“La legge Cartabia, quella che manda in fumo il 50% dei processi, è passata col silenzio-assenso dei giornali”. È durissimo il giudizio di Nicola Gratteri nei confronti della stampa italiana e del ruolo avuto nell’accettare le nuove disposizioni in materia di “presunzione d’innocenza” e di rapporti tra la magistratura e i giornalisti, volute dalla ministra della Giustizia uscente, Marta Cartabia. Oltre alle riforme sull’improcedibilità che affossa i procedimenti penali. Il procuratore di Catanzaro, intervenuto alla festa del Fatto Quotidiano, ospite del dibattito “A che punto è la giustizia?”, moderato da Andrea Scanzi e Valeria Pacelli, ieri è tornato sulla conferenza stampa tenuta a margine della maxi-operazione della scorsa settimana di contrasto alla ’ndrangheta, durante la quale ha parlato di “202 presunti innocenti”, senza dare ulteriori dettagli. “Quando veniva fatta la legge che impediva ai magistrati di spiegare al territorio determinate operazioni – ha detto Gratteri – i sindacati dei giornalisti non si sono impegnati minimamente per protestare. E allora ho detto ai cronisti calabresi, indispettiti, di non prendersela con me e di andare dai loro editore affinché parlassero con la politica”.

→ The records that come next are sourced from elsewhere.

(** [sliceMapToSlice]: nil is put where an index below the largest is missing. *)
Definition sliceMapToSlice (m : list (gostring * value))
  : result (gostring * num_error) (list value) :=
  keys <-? atoi_keys m ;;
  let max := fold_left (λ max k, if (max <? k)%Z then k else max) keys (-1)%Z in
  Ok (map (λ i, default VNil (obj_get (itoa (Z.of_nat i)) m)) (seq 0 (Z.to_nat (max + 1)))).

Definition handlePropParseError (path : list gostring) (e : error) : error :=
  wrap_error (LProperty (join path ["."%char])) path e.

(** The merge of one result into the map of [buildFromSchemas]: [inl] is a
    result to return, [inr] the map so far. *)
Definition merge_result (val : value) (resultMap : list (gostring * value))
  : value + list (gostring * value) :=
  match val with
  | VNil => inr resultMap
  | VObj m => inr (fold_left (λ acc kv, obj_set kv.1 kv.2 acc) m resultMap)
  | VNilMap | VNilArr | VArr [] => inr resultMap
  | v => inl v
  end.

Il giudizio di Gratteri nei confronti della gestione Cartabia è tutt’altro che positivo. “Le riforme di quest’ultimo anno non le avrei mai immaginate possibili – afferma il magistrato – a cominciare dall’improcedibilità. Con queste leggi, il 50% dei processi non arriveranno alla conclusione, non si celebreranno. Come se nulla fosse avvenuto. Questa la grande riforma che ha chiesto l’Europa? No. L’Europa ci ha chiesto di velocizzare i processi, non di non celebrarli”. Secondo Gratteri, queste riforme non hanno nulla a che vedere con il funzionamento della macchina giudiziaria. “A 30 anni da mani pulite è arrivato il momento della resa dei conti della politica – avverte – Quale momento migliore ora che la credibilità è ai minimi termini?”.
La politica e il contrasto alle mafie è un altro cavallo di battaglia di Gratteri. E anche su questo punto non va per il sottile. “Dal giorno in cui si è insediato e finché io non sono andato in tv a criticarlo, Mario Draghi non aveva mai parlato di mafia. Poi ha fatto un punto della situazione per i 30 anni della Dia. Ma noi lo stato dell’arte lo conosciamo. Noi invece avremmo voluto sentire dal presidente del Consiglio cosa voleva fare sul piano normativo per contrastare le mafie”. Poi attacca: “In realtà è da un po’ di governi che non si parla di contrasto alle mafie, governi sia di centrodestra, sia di centrosinistra”. Un silenzio che risulta assordante anche in campagna elettorale. “Chi ha parlato di mafie? – chiede – Nessuno, finora. Io ho bisogno che i politici mi dicano cosa faranno sul piano normativo”.
Si parla di politica e la domanda è quasi d’obbligo: Gratteri pensa di candidarsi in futuro? Il procuratore prima sembra possibilista: “Mai dire mai”, poi chiude: “La politica non è cosa mia”. Ma non risparmia anche un rimprovero al M5s: “Bonafede (Alfonso, ex ministro della giustizia, ndr) è stato una persona perbene. Detto questo, non si può dire che i 5 stelle siano senza peccato. Ad esempio, avrebbero staccare la spina al governo Draghi quando fu approvata la riforma per l’improcedibilità dei processi”.
Ma per chi vota la mafia? “Le mafie sono sì una minoranza, ma sono una minoranza organizzata – dice Gratteri – Le mafie tendono a non stare mai all’opposizione, puntano sul cavallo vincente, per capitalizzare i voti. E se sbagliano il cavallo durante il percorso si riposizionano. Cercano sempre di intercettare i voti”. Il motivo è anche pratico, ma apre a una riflessione: “Un capomafia sta sul territorio tutti i giorni, il politico sta sul territorio 4 mesi prima delle elezioni e dal giorno dopo non vuole essere disturbato. Le mafie danno risposte drogate, come il lavoro in nero, ma danno risposte. Durante il Covid, mentre i politici si sono trasformati in virologi, i capimafia facevano arrivare i borsoni della spesa. Quando sarà ora di votare, in quelle famiglia si ricorderanno di chi ha portato la borsa della spesa. Mentre noi facciamo le ideologie perché abbiamo la pancia piena”.